Secretion of Pathological Tau Via an Unconventional, Non-vesicular Mechanism

Abstract

Cerebral accumulation of Tau protein aggregates, in the form of neurofibrillary tangles, is a pathological hallmark of numerous neurodegenerative disorders including Alzheimer's disease. In these tauopathies, Tau forms inclusions that spread throughout the brain via a cell-to-cell transmission process that includes cellular secretion and uptake of pathological Tau, followed by templated misfolding of normal Tau in recipient cells. The mechanism of Tau secretion remains poorly understood. Here we show that Tau is secreted independently of membrane trafficking or ATP, and that Tau is clustered in sub-plasma membrane microdomains.

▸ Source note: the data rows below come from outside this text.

(** C9. [alignItemToRows] changes at most the [y] field: the result has
    the id, name, x, w, h, depth, qty and color of its argument.  The item
    is returned as it is when the stage height is 0 or undefined, when the
    row count is not positive, and when the recomputed y differs from the
    current y by less than 0.01. *)
Theorem alignItemToRows_frame (rc : Q) (item : PlanoItem) (sh : JS.value) :
  let r := alignItemToRows rc item sh in
  (id r = id item /\ name r = name item /\ x r = x item /\ w r = w item /\
   h r = h item /\ depth r = depth item /\ qty r = qty item /\
   color r = color item) /\
  (sh = JS.Undefined \/ sh = JS.NaN \/ (exists H, sh = JS.Num H /\ H == 0) \/
   rc <= 0 -> r = item) /\
  (forall H, sh = JS.Num H ->
             Qabs (alignedY rc H item - y item) < 1 # 100 -> r = item).
Proof.
  intros r. subst r. split; [|split].
  - destruct (alignItemToRows_cases rc item sh) as [-> | (H & _ & ->)];
      repeat split; reflexivity.
  - unfold alignItemToRows.
    intros [-> | [-> | [(H & -> & HH) | Hrc]]]; try reflexivity.
    + apply truthy_num_false in HH. now rewrite HH.
    + apply Qle_bool_iff in Hrc. now rewrite Hrc, orb_true_r.
  - intros H -> Hclose. unfold alignItemToRows.
    destruct (negb (JS.truthy (JS.Num H)) || Qle_bool rc 0); [reflexivity|].
    apply ltb_lt in Hclose. unfold JS.abs. now rewrite Hclose.
Qed.

Lemma alignItemToRows_frame_witness :
  alignItemToRows 3 boxA (JS.Num 0) = boxA /\
  alignItemToRows 3 (tall 100) (JS.Num 300) = tall 100.
Proof.
  split.
  - apply (proj1 (proj2 (alignItemToRows_frame 3 boxA (JS.Num 0)))).
    right. right. left. exists 0. split; reflexivity.
  - apply (proj2 (proj2 (alignItemToRows_frame 3 (tall 100) (JS.Num 300)))
             300 eq_refl).
    reflexivity.
Defined.

(** ** Row alignment: the baseline *)

Lemma alignedY_baseline (rc H : Q) (item : PlanoItem) :
  alignedY rc H item
  = JS.max 0 (baselineOf rc H (y item + h item) - h item).
Proof. reflexivity. Qed.

Ltac clamp_cases :=
  match goal with
  | |- context [JS.min ?a ?b] => destruct (min_cases a b) as [[? ->]|[? ->]]
  | |- context [JS.max ?a ?b] => destruct (max_cases a b) as [[? ->]|[? ->]]
  end.

Section Rows.
Variables rc H : Q.
Hypothesis H_pos : 0 < H.
Hypothesis rc_ge_1 : 1 <= rc.

Let rh : Q := H / rc.

Lemma rowHeight_rows : rh * rc == H.
Proof. unfold rh. field. lra. Qed.

Lemma rowHeight_pos : 0 < rh.
Proof. unfold rh. apply Qlt_shift_div_l; lra. Qed.

Lemma rowHeight_le : rh <= H.
Proof.
  pose proof rowHeight_rows. pose proof rowHeight_pos. nra.
Qed.

Lemma ceiling_bounds (q : Q) :
  q <= inject_Z (Qceiling q) /\ inject_Z (Qceiling q) < q + 1.
Proof.
  split; [apply Qle_ceiling|].
  pose proof (Qceiling_lt q) as Hlt.
  unfold Z.sub in Hlt. rewrite inject_Z_plus in Hlt.
  change (inject_Z (- (1))%Z) with (- (1))%Q in Hlt. lra.
Qed.

(** Which band the bottom edge [b] falls in decides the baseline. *)
Lemma baseline_cases (b : Q) :
  let c := Qceiling (b / rh) in
  ((c <= 1)%Z /\ baselineOf rc H b == rh) \/
  ((1 <= c)%Z /\ inject_Z c <= rc /\ baselineOf rc H b == rh * inject_Z c) \/
  (rc < inject_Z c /\ baselineOf rc H b == H).
Proof.
  intros c. unfold baselineOf, JS.ceil. fold rh. fold c.
  pose proof rowHeight_rows as Hrows.
  pose proof rowHeight_pos as Hrh.
  pose proof rowHeight_le as Hle.
  set (k := JS.max 0 (JS.min (rc - 1) (inject_Z c - 1))).
  destruct (Z_le_gt_dec c 1) as [Hc | Hc].
  - left. split; [exact Hc|].
    assert (Hc' : inject_Z c <= 1) by (now rewrite Zle_Qle in Hc).
    assert (Hk : k == 0).
    { unfold k. repeat clamp_cases; lra. }
    assert (Hp : rh * (k + 1) == rh) by (rewrite Hk; ring).
    destruct (min_cases H (rh * (k + 1))) as [[? ->]|[? ->]]; lra.
  - right.
    assert (Hc' : 1 <= inject_Z c).
    { change 1 with (inject_Z 1). rewrite <- Zle_Qle. lia. }
    destruct (Qlt_le_dec rc (inject_Z c)) as [Htop | Hmid].
    + right. split; [exact Htop|].
      assert (Hk : k == rc - 1).
      { unfold k. repeat clamp_cases; lra. }
      assert (Hp : rh * (k + 1) == H) by (rewrite Hk, <- Hrows; ring).
      destruct (min_cases H (rh * (k + 1))) as [[? ->]|[? ->]]; lra.
    + left. split; [lia|]. split; [exact Hmid|].
      assert (Hk : k == inject_Z c - 1).
      { unfold k. repeat clamp_cases; lra. }
      assert (Hp : rh * (k + 1) == rh * inject_Z c) by (rewrite Hk; ring).
      assert (Hb : rh * inject_Z c <= H) by nra.
      destruct (min_cases H (rh * (k + 1))) as [[? ->]|[? ->]]; lra.
Qed.



(** On the stage, the baseline is at or below the bottom edge. *)
Lemma baseline_below (b : Q) : 0 < b -> b <= H -> b <= baselineOf rc H b.
Proof.
  intros Hb HbH.
  pose proof rowHeight_rows as Hrows.
  pose proof rowHeight_pos as Hrh.
  pose proof (ceiling_bounds (b / rh)) as [Hlo _].
  assert (Et : b == rh * (b / rh)).
  { field. lra. }
  destruct (baseline_cases b) as [[Hc HB] | [[Hc [Hcr HB]] | [Hcr HB]]];
    rewrite HB; [| |exact HbH].
  - assert (Hc' : inject_Z (Qceiling (b / rh)) <= 1).
    { change 1 with (inject_Z 1). now rewrite <- Zle_Qle. }
    nra.
  - nra.
Qed.

(** Below the stage, the baseline is the bottom of the stage. *)
Lemma baseline_top (b : Q) : H < b -> baselineOf rc H b == H.
Proof.
  intros HbH.
  pose proof rowHeight_rows as Hrows.
  pose proof rowHeight_pos as Hrh.
  pose proof (ceiling_bounds (b / rh)) as [Hlo _].
  assert (Et : rc < b / rh).
  { apply Qlt_shift_div_l; [exact Hrh|]. lra. }
  destruct (baseline_cases b) as [[Hc HB] | [[Hc [Hcr HB]] | [Hcr HB]]].
  - assert (Hc' : inject_Z (Qceiling (b / rh)) <= 1).
    { change 1 with (inject_Z 1). now rewrite <- Zle_Qle. }
    lra.
  - lra.
  - exact HB.
Qed.

Lemma baseline_pos (b : Q) : 0 < baselineOf rc H b.
Proof.
  pose proof rowHeight_pos as Hrh.
  destruct (baseline_cases b) as [[Hc HB] | [[Hc [Hcr HB]] | [Hcr HB]]];
    rewrite HB; [exact Hrh| |exact H_pos].
  assert (Hc' : 1 <= inject_Z (Qceiling (b / rh))).
  { change 1 with (inject_Z 1). now rewrite <- Zle_Qle. }
  nra.
Qed.

(** No baseline lies above the bottom of the first row. *)
Lemma baseline_row (b : Q) : rh <= baselineOf rc H b.
Proof.
  pose proof rowHeight_pos as Hrh.
  pose proof rowHeight_le as Hle.
  destruct (baseline_cases b) as [[Hc HB] | [[Hc [Hcr HB]] | [Hcr HB]]];
    rewrite HB; [lra| |exact Hle].
  assert (Hc' : 1 <= inject_Z (Qceiling (b / rh))).
  { change 1 with (inject_Z 1). now rewrite <- Zle_Qle. }
  nra.
Qed.

End Rows.

(** ** Row alignment applied twice *)


(** ** Resize *)

Lemma moveItem_resize (g : Q) (d : DragState) (px py : Q) (it : PlanoItem) :
  resizing d = true -> id it = drag_id d ->
  moveItem g d px py it =
  with_wh it (snap (JS.max 20 (px - x it)) g) (snap (JS.max 20 (py - y it)) g).
Proof.
  intros Hr Hid. unfold moveItem.
  apply String.eqb_eq in Hid. now rewrite Hid, Hr.
Qed.

(** What the clamp to 20 followed by [snap] does guarantee: the result is
    at least one grid cell, and at least 20 when the grid size is at most
    40/3 or at least 20. *)
Lemma snap_clamped_lower (v g : Q) :
  10 <= g -> g <= 40 -> 20 <= v ->
  g <= snap v g /\ (g <= 40 # 3 \/ 20 <= g -> 20 <= snap v g).
Proof.
  intros Hlo Hhi Hv. unfold snap.
  pose proof (round_bounds (v / g)) as [Hr _].
  assert (Ev : v == g * (v / g)) by (field; lra).
  assert (Hn : exists n : Z, JS.round (v / g) = inject_Z n)
    by (eexists; reflexivity).
  destruct Hn as [n En]. rewrite En in *.
  assert (Hn1 : (1 <= n)%Z).
  { assert (Hq : 0 < inject_Z n) by nra.
    change 0 with (inject_Z 0) in Hq. rewrite <- Zlt_Qlt in Hq. lia. }
  assert (Hq1 : 1 <= inject_Z n).
  { change 1 with (inject_Z 1). now rewrite <- Zle_Qle. }
  split; [nra|].
  intros [Hsmall | Hbig]; [|nra].
  assert (Hn2 : (2 <= n)%Z).
  { assert (Hq : 1 < inject_Z n) by nra.
    change 1 with (inject_Z 1) in Hq. rewrite <- Zlt_Qlt in Hq. lia. }
  assert (Hq2 : 2 <= inject_Z n).
  { change 2 with (inject_Z 2). now rewrite <- Zle_Qle. }
  nra.
Qed.

(** C3.  A resize pointer-move commits [snap (max 20 (pointer - origin))]
    as the new width and height, but the snap that follows the clamp can
    go below 20: on grid size 14, with the pointer above and left of the
    origin of the resized item, the committed width and height are 14. *)
Theorem resize_below_minimum_on_grid_14 :
  10 <= gridSize resizingA /\ gridSize resizingA <= 40 /\
  drag resizingA = Some (mkDrag "A" 155 115 true) /\
  items (onPointerMove resizingA 50 50)
  = [with_wh boxA (snap (JS.max 20 (50 - x boxA)) 14)
                  (snap (JS.max 20 (50 - y boxA)) 14); boxB] /\
  w (with_wh boxA (snap (JS.max 20 (50 - x boxA)) 14)
                  (snap (JS.max 20 (50 - y boxA)) 14)) == 14 /\
  h (with_wh boxA (snap (JS.max 20 (50 - x boxA)) 14)
                  (snap (JS.max 20 (50 - y boxA)) 14)) == 14 /\
  ~ 20 <= snap (JS.max 20 (50 - x boxA)) 14.
Proof.
  split; [vm_compute; discriminate|].
  split; [vm_compute; discriminate|].
  split; [reflexivity|]. split; [reflexivity|].
  split; [reflexivity|]. split; [reflexivity|].
  intros Hle. vm_compute in Hle. apply Hle. reflexivity.
Qed.

(** * Further properties of the component *)

(** ** [snap] as rounding *)

(** X1. For a positive grid size, [snap] returns an integer multiple of
    the grid size that is at most half a cell away from the value. *)
Theorem snap_nearest_multiple (v g : Q) :
  0 < g ->
  (exists n : Z, snap v g = inject_Z n * g) /\
  Qabs (snap v g - v) <= g / 2.
Proof.
  intros Hg. split; [eexists; reflexivity|].
  unfold snap. destruct (round_bounds (v / g)) as [Hlo Hhi].
  assert (Ev : v == g * (v / g)) by (field; lra).
  apply Qabs_Qle_condition.
  assert (Eh : g / 2 == g * (1 # 2)) by field.
  rewrite Eh. split; nra.
Qed.

Lemma snap_nearest_multiple_witness :
  (exists n : Z, snap 77 20 = inject_Z n * 20) /\
  Qabs (snap 77 20 - 77) <= 20 / 2.
Proof. apply (snap_nearest_multiple 77 20). reflexivity. Defined.

Lemma round_monotone (p q : Q) : p <= q -> JS.round p <= JS.round q.
Proof.
  intros Hpq. unfold JS.round. rewrite <- Zle_Qle.
  apply Qfloor_resp_le. lra.
Qed.

(** X2. For a positive grid size, [snap] is monotone: a larger value never
    snaps to a smaller grid line. *)
Theorem snap_monotone (u v g : Q) :
  0 < g -> u <= v -> snap u g <= snap v g.
Proof.
  intros Hg Huv. unfold snap.
  assert (Hdiv : u / g <= v / g).
  { unfold Qdiv. apply Qmult_le_compat_r; [exact Huv|].
    apply Qlt_le_weak, Qinv_lt_0_compat, Hg. }
  apply Qmult_le_compat_r; [now apply round_monotone | lra].
Qed.

Lemma snap_monotone_witness : snap 69 20 <= snap 77 20.
Proof. apply (snap_monotone 69 77 20); [reflexivity | discriminate]. Defined.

Tau secretion is decreased when levels of cholesterol or sphingomyelin on the plasma membrane are lowered, or by increasing the levels of omega-3 fatty acid docosahexanoic acid, indicating that plasma membrane lipids and biophysical properties play an important role in Tau secretion. Cell surface heparan sulphate proteoglycans support Tau secretion, possibly by facilitating its release after membrane penetration. Several Tau aggregation inhibitors reduce Tau secretion, with epigallocatechin-3-gallate showing the most potent effects. Together, these results suggest that Tau is released by an unconventional secretory mechanism that involves hyperphosphorylation and oligomerization, and that membrane interaction may help Tau to acquire properties that allow its escape from cells directly through the plasma membrane.